• [Task description]:
Of the lines below, report only those that contain "status".
--- Source records ---
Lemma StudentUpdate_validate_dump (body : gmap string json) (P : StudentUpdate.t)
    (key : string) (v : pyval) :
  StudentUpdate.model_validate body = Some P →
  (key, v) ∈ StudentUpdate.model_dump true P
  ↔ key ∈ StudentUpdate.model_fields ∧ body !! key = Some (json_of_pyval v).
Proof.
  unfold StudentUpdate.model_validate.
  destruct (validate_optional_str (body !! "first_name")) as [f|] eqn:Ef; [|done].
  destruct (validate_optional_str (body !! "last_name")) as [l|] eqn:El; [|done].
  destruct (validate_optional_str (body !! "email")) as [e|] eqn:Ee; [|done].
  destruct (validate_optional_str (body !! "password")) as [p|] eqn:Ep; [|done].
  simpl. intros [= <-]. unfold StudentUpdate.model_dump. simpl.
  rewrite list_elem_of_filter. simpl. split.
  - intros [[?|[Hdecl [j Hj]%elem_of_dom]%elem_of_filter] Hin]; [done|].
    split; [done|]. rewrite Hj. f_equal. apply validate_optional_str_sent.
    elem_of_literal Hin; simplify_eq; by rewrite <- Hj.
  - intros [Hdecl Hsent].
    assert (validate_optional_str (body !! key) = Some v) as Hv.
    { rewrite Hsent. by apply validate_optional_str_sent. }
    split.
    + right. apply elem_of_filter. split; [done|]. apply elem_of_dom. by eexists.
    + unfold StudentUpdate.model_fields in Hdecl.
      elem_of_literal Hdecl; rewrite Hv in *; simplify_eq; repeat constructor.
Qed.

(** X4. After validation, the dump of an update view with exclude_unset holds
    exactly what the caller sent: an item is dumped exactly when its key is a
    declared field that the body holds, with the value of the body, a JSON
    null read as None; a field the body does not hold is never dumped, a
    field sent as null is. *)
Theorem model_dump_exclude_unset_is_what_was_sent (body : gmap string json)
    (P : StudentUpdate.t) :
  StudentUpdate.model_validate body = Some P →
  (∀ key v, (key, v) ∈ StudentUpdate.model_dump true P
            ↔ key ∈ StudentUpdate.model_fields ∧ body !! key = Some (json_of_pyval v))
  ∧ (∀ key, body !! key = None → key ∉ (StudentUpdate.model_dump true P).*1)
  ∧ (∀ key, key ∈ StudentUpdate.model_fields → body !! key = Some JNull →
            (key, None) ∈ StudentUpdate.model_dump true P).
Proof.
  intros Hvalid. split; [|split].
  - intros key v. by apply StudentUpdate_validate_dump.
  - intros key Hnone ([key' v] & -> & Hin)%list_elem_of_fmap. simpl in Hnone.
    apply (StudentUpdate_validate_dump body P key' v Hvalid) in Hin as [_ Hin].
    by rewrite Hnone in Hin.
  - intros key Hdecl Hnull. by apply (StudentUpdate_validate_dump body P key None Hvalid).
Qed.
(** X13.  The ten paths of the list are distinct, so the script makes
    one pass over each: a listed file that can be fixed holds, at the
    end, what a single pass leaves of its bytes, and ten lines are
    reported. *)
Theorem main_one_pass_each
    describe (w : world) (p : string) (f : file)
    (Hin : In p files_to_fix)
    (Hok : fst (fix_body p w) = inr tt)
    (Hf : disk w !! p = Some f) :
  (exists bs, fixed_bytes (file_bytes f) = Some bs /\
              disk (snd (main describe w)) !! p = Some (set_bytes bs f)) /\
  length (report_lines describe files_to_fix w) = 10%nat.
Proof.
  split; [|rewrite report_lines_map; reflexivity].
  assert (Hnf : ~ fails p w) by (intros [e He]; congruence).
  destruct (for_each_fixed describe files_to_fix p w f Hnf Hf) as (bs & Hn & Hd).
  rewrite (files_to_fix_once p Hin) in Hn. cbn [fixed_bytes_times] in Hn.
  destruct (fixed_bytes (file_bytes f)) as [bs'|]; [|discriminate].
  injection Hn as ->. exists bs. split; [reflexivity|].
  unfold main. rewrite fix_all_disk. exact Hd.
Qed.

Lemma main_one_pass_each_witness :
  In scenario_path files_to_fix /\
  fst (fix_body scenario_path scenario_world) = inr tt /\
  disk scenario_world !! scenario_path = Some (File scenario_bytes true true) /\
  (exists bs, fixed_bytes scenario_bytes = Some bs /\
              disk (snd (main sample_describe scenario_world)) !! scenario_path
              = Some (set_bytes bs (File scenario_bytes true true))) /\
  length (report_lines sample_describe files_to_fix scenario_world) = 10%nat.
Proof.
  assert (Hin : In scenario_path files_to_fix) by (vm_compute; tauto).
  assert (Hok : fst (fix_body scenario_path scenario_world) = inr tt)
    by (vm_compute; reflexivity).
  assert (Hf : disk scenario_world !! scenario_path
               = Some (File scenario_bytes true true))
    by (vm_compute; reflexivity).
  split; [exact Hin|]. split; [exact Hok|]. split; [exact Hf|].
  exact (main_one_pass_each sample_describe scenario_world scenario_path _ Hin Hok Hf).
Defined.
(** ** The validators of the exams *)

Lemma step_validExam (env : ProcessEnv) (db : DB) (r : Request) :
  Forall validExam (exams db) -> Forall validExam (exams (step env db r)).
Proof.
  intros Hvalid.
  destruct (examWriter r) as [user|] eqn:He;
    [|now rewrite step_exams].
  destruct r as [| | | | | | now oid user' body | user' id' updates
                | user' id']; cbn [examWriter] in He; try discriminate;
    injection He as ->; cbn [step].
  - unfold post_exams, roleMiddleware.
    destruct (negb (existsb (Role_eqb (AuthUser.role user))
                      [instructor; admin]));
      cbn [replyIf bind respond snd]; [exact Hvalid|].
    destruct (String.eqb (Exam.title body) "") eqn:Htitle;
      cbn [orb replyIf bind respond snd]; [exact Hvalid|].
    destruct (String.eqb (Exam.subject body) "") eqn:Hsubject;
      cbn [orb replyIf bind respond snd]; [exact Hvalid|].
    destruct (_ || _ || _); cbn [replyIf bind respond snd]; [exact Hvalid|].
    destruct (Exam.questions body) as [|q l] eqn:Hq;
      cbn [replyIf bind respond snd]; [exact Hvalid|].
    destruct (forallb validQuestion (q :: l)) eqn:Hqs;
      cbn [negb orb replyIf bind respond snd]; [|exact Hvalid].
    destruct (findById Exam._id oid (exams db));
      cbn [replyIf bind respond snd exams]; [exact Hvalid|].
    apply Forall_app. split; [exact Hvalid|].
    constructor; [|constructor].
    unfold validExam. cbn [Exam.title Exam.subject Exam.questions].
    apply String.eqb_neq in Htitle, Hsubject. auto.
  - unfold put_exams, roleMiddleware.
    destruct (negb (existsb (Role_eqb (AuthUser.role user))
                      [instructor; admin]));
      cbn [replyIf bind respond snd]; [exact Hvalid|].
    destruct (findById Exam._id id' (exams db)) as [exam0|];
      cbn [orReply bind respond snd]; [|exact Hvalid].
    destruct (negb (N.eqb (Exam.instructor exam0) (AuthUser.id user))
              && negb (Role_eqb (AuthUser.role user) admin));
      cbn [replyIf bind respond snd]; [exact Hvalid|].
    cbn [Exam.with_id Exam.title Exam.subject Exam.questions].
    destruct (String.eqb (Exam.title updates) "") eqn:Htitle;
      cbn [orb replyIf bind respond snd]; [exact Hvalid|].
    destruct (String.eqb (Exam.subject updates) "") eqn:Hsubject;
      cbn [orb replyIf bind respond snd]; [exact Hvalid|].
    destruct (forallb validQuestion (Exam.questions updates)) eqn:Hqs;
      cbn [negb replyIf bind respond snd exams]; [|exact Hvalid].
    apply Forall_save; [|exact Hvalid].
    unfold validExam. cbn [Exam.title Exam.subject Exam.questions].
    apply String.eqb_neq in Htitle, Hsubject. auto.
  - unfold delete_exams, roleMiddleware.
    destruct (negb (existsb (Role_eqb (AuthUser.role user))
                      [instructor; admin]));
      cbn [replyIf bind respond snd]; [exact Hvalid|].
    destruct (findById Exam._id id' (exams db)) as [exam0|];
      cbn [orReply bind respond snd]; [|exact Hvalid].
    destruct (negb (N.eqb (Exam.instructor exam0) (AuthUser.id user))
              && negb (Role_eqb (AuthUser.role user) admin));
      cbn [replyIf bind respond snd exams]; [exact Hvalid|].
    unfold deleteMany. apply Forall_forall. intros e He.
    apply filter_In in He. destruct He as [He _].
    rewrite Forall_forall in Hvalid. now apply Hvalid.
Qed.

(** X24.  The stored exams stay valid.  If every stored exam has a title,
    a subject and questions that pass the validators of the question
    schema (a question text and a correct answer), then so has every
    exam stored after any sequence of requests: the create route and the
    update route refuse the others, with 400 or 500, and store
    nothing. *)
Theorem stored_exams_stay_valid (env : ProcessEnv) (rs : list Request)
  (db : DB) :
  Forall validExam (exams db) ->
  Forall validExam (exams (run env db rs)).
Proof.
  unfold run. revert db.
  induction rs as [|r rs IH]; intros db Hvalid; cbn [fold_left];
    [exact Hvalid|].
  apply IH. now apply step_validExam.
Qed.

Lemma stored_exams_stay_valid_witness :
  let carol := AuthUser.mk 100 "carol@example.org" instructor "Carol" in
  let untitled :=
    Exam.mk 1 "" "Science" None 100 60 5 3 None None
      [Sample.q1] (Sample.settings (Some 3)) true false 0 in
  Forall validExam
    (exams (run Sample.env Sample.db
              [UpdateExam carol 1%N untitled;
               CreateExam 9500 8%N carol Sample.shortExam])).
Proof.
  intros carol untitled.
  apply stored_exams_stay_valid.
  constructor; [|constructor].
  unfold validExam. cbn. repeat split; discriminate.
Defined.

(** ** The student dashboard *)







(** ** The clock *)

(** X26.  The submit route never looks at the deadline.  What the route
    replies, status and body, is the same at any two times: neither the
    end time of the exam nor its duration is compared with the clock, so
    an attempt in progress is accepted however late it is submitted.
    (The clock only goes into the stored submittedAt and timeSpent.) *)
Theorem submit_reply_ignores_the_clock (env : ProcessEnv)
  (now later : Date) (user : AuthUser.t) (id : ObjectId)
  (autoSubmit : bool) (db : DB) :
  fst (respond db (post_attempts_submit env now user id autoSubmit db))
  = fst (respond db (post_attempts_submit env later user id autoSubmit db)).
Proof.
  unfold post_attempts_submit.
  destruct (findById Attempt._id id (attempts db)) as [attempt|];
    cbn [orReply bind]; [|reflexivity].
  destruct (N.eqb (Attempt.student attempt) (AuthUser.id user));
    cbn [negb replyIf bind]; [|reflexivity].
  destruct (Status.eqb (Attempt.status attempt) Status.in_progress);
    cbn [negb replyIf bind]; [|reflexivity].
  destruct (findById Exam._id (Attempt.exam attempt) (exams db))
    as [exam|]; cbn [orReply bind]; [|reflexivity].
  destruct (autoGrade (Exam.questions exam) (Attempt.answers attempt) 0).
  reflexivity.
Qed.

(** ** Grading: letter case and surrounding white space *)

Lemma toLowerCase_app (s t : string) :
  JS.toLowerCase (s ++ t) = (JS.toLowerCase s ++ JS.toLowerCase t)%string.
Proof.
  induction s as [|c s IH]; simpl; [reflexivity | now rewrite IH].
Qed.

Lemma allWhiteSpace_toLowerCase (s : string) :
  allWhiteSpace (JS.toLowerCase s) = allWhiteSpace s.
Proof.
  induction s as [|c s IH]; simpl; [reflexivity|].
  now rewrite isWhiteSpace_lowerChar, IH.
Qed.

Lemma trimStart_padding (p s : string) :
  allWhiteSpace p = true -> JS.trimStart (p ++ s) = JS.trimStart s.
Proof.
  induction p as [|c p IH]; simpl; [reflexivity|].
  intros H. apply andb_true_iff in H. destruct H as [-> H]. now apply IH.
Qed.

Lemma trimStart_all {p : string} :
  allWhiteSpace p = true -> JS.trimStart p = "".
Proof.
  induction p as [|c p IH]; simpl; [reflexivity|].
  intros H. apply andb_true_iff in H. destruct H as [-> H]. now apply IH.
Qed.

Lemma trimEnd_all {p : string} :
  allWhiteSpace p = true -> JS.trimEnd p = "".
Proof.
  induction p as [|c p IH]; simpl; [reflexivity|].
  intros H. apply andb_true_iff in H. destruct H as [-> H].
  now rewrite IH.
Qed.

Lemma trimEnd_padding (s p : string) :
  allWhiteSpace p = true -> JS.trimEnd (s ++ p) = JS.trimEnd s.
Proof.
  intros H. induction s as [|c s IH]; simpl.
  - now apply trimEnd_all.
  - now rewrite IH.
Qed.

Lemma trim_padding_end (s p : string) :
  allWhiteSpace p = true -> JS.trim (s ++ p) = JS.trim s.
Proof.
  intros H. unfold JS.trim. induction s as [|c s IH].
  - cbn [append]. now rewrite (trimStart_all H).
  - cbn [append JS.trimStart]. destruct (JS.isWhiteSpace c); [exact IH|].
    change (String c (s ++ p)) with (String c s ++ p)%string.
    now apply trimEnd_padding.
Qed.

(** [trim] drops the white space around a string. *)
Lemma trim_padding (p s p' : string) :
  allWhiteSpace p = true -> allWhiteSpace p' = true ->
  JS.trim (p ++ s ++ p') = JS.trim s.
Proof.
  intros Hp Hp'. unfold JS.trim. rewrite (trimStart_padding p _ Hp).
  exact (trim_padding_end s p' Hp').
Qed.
---
• [Answer space]:
    replies, status and body, is the same at any two times: neither the
  destruct (Status.eqb (Attempt.status attempt) Status.in_progress);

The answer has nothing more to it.